Problem to solve: Reproduce exactly the lines of the material beneath, from the line that contains "Definition kinds_a2a : list" to the line that contains "HP | reflexivity] ].", both included, and no other lines.

The data:
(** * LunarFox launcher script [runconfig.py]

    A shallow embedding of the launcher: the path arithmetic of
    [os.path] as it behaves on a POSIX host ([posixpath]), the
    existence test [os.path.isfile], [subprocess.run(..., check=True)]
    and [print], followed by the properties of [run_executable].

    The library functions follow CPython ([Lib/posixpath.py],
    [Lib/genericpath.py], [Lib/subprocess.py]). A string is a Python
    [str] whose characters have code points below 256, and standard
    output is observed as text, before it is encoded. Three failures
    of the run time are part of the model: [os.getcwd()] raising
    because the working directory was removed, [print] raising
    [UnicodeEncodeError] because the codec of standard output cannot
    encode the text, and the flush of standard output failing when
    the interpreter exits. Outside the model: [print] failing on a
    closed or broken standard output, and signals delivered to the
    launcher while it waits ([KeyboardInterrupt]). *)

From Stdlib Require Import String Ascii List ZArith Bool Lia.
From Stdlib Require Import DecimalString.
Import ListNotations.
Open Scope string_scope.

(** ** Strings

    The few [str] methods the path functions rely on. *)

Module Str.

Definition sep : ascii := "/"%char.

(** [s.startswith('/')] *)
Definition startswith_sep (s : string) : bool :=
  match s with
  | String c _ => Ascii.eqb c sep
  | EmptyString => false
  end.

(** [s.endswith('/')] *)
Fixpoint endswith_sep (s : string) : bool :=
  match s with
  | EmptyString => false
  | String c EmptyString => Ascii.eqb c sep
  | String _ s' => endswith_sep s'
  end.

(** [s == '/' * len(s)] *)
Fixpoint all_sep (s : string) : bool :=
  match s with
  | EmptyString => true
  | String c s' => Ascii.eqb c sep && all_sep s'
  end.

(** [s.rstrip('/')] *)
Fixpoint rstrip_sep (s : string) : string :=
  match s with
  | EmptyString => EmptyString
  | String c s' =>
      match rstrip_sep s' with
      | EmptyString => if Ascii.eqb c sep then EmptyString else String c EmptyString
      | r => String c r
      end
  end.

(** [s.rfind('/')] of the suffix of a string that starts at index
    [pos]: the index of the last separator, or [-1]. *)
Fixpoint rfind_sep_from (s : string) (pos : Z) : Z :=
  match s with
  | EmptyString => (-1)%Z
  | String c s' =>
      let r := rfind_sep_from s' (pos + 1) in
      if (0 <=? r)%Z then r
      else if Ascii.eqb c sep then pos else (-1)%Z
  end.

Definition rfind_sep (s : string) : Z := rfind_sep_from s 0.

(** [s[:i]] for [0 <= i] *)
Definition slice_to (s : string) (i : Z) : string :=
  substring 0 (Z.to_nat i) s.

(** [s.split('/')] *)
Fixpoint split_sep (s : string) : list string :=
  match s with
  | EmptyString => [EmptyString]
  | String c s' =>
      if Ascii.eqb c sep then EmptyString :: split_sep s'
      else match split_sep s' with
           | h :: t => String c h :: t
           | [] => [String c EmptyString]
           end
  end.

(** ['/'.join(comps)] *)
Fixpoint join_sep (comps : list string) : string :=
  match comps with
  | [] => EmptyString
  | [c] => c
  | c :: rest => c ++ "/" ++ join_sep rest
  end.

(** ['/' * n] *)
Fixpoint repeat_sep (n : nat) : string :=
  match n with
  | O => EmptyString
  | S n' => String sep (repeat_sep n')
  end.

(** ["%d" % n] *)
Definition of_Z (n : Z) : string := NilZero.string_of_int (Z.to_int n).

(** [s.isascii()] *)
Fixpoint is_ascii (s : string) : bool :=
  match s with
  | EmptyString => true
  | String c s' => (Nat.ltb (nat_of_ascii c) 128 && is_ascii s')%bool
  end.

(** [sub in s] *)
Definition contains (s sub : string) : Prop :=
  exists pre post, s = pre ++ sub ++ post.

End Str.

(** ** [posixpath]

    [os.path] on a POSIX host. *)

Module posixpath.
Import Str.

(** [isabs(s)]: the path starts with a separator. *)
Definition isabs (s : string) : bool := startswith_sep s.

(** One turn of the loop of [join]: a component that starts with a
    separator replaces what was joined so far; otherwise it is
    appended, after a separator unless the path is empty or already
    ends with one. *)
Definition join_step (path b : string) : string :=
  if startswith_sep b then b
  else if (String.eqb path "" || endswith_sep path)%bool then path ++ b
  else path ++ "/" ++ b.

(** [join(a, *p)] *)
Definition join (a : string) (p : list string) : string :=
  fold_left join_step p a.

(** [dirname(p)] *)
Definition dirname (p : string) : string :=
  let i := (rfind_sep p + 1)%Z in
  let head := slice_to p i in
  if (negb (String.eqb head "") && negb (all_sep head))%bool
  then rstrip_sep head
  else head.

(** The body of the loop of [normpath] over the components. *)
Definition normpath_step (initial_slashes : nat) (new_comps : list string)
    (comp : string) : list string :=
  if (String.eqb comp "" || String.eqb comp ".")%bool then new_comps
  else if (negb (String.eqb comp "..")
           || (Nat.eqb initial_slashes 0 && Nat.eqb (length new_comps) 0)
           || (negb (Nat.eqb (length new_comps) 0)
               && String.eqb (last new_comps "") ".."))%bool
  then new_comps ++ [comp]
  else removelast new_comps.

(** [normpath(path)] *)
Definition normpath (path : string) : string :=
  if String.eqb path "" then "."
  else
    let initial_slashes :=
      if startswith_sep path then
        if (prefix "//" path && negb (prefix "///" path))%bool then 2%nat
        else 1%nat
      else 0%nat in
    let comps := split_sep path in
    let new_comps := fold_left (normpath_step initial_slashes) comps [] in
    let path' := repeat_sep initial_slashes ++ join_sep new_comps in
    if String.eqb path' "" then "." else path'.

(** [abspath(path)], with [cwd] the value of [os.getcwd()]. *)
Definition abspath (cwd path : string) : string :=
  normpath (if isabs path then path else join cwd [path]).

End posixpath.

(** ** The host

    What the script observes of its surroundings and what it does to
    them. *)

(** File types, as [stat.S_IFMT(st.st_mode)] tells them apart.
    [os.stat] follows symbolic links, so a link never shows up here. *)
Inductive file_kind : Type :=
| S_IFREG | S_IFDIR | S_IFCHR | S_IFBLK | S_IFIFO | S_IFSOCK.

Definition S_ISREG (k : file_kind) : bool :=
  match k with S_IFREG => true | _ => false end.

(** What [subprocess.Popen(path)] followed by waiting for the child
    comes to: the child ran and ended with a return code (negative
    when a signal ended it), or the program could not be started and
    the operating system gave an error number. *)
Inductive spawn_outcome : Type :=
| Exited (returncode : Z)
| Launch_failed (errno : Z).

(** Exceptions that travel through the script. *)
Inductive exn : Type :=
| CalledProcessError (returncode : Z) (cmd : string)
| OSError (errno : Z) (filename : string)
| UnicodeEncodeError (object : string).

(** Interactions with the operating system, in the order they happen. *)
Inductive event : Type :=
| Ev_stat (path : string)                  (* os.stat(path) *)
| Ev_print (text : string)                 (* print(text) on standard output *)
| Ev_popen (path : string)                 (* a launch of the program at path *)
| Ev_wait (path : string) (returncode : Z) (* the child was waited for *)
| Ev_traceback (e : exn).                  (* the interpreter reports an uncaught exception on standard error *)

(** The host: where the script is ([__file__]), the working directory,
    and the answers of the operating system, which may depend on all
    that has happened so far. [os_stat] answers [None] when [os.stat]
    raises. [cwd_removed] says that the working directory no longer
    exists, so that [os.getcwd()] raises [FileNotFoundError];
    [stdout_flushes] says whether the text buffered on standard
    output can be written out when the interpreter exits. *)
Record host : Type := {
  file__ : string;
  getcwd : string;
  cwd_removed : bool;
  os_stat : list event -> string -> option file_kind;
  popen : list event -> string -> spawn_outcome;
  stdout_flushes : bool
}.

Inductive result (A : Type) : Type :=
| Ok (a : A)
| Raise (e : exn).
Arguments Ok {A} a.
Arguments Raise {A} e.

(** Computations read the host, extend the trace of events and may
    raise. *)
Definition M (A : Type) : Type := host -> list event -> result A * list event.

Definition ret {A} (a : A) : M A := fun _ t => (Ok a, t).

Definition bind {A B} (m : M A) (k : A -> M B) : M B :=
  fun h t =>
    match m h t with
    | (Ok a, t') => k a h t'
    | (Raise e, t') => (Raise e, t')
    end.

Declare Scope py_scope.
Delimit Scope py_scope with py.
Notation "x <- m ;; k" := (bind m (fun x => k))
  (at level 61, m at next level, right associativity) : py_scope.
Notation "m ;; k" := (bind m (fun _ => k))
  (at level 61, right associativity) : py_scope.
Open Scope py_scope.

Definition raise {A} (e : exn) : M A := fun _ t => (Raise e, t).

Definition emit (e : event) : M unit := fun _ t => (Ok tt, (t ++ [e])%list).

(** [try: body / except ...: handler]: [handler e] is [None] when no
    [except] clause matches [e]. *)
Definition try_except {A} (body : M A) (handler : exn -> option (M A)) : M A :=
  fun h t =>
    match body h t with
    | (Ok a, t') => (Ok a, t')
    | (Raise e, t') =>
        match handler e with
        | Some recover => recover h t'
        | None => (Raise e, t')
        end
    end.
==
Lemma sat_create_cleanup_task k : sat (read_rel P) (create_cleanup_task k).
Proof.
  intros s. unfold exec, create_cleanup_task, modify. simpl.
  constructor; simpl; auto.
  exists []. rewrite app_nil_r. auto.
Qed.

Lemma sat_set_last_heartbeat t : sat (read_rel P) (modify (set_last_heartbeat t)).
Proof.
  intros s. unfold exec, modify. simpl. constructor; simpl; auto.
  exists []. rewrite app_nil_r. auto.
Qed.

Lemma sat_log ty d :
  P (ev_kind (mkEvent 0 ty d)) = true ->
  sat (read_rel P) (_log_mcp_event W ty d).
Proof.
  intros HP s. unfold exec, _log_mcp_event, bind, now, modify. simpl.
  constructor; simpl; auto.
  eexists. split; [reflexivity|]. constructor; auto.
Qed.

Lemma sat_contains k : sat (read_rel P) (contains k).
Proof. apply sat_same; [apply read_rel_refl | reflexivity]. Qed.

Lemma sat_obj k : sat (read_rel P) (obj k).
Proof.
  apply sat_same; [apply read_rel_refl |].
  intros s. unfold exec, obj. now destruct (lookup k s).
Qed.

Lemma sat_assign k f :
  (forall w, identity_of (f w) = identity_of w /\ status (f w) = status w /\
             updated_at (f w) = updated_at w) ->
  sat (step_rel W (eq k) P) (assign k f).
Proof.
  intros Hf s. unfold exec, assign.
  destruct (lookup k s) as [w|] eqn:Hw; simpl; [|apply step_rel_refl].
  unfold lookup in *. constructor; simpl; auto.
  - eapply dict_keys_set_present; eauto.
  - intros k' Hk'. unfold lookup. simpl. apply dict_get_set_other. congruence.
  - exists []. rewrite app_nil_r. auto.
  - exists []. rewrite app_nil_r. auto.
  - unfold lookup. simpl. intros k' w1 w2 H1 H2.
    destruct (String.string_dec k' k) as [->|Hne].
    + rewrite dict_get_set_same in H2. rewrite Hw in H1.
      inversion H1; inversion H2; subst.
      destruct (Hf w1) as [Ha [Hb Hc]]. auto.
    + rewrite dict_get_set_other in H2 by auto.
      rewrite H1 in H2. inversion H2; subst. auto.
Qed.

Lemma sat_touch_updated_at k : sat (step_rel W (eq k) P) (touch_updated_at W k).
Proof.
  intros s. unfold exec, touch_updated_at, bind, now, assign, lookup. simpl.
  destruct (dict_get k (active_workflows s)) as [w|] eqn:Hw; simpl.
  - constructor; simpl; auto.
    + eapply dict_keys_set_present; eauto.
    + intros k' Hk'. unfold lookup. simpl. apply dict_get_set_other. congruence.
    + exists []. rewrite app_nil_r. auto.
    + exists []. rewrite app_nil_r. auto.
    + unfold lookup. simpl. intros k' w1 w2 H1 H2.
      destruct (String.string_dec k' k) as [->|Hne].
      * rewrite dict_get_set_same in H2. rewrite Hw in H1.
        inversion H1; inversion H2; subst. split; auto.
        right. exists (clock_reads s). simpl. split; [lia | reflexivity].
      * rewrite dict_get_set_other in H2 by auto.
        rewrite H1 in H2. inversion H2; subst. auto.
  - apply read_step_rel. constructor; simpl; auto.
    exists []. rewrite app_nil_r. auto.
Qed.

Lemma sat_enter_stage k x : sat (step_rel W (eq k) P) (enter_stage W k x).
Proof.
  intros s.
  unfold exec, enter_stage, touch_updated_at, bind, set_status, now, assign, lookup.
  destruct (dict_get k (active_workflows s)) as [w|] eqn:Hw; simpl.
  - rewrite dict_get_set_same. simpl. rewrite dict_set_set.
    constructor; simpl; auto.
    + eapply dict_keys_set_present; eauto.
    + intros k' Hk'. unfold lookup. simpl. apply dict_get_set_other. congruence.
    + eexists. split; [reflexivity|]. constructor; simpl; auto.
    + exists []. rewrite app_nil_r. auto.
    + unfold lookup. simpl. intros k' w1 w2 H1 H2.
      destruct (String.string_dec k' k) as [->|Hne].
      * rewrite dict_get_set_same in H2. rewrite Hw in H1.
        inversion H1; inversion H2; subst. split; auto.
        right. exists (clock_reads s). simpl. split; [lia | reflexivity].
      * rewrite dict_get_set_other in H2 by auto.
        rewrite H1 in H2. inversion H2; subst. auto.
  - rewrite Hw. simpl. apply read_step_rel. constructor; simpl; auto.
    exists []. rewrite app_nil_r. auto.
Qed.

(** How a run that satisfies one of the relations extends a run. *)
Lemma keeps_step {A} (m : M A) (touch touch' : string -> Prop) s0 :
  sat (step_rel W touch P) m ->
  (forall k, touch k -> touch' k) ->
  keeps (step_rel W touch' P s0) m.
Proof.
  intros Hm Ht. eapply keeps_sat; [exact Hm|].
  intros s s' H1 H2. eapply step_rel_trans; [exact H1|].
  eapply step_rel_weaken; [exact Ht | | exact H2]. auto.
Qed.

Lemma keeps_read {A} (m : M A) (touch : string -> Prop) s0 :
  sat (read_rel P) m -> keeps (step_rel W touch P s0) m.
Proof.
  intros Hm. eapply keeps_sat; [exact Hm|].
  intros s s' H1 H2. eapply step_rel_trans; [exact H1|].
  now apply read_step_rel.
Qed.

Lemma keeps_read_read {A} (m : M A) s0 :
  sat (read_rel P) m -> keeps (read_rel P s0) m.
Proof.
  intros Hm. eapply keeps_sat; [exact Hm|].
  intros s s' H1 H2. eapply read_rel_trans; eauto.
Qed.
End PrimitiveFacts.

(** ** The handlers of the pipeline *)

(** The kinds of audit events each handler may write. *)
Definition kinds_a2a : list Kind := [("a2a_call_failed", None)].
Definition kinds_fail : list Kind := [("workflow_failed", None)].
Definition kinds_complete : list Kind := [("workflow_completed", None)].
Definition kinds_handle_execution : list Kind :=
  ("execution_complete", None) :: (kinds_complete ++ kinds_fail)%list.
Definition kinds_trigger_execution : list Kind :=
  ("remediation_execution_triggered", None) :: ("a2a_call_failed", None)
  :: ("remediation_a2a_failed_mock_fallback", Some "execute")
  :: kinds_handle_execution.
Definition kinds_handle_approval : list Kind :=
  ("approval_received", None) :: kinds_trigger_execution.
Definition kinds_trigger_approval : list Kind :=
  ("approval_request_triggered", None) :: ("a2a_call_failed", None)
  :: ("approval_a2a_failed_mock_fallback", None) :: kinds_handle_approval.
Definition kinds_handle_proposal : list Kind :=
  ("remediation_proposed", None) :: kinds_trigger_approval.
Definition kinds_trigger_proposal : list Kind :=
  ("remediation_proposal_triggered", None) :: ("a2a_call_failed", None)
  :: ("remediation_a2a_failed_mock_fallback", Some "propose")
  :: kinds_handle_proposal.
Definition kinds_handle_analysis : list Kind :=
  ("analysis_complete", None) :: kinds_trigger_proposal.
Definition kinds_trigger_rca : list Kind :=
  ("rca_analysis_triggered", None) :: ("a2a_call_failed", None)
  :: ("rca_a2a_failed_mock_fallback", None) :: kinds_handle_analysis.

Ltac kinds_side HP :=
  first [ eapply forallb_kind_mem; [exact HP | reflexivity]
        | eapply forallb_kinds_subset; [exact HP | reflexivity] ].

Finished task:
Definition kinds_a2a : list Kind := [("a2a_call_failed", None)].
Definition kinds_fail : list Kind := [("workflow_failed", None)].
Definition kinds_complete : list Kind := [("workflow_completed", None)].
Definition kinds_handle_execution : list Kind :=
  ("execution_complete", None) :: (kinds_complete ++ kinds_fail)%list.
Definition kinds_trigger_execution : list Kind :=
  ("remediation_execution_triggered", None) :: ("a2a_call_failed", None)
  :: ("remediation_a2a_failed_mock_fallback", Some "execute")
  :: kinds_handle_execution.
Definition kinds_handle_approval : list Kind :=
  ("approval_received", None) :: kinds_trigger_execution.
Definition kinds_trigger_approval : list Kind :=
  ("approval_request_triggered", None) :: ("a2a_call_failed", None)
  :: ("approval_a2a_failed_mock_fallback", None) :: kinds_handle_approval.
Definition kinds_handle_proposal : list Kind :=
  ("remediation_proposed", None) :: kinds_trigger_approval.
Definition kinds_trigger_proposal : list Kind :=
  ("remediation_proposal_triggered", None) :: ("a2a_call_failed", None)
  :: ("remediation_a2a_failed_mock_fallback", Some "propose")
  :: kinds_handle_proposal.
Definition kinds_handle_analysis : list Kind :=
  ("analysis_complete", None) :: kinds_trigger_proposal.
Definition kinds_trigger_rca : list Kind :=
  ("rca_analysis_triggered", None) :: ("a2a_call_failed", None)
  :: ("rca_a2a_failed_mock_fallback", None) :: kinds_handle_analysis.

Ltac kinds_side HP :=
  first [ eapply forallb_kind_mem; [exact HP | reflexivity]
        | eapply forallb_kinds_subset; [exact HP | reflexivity] ].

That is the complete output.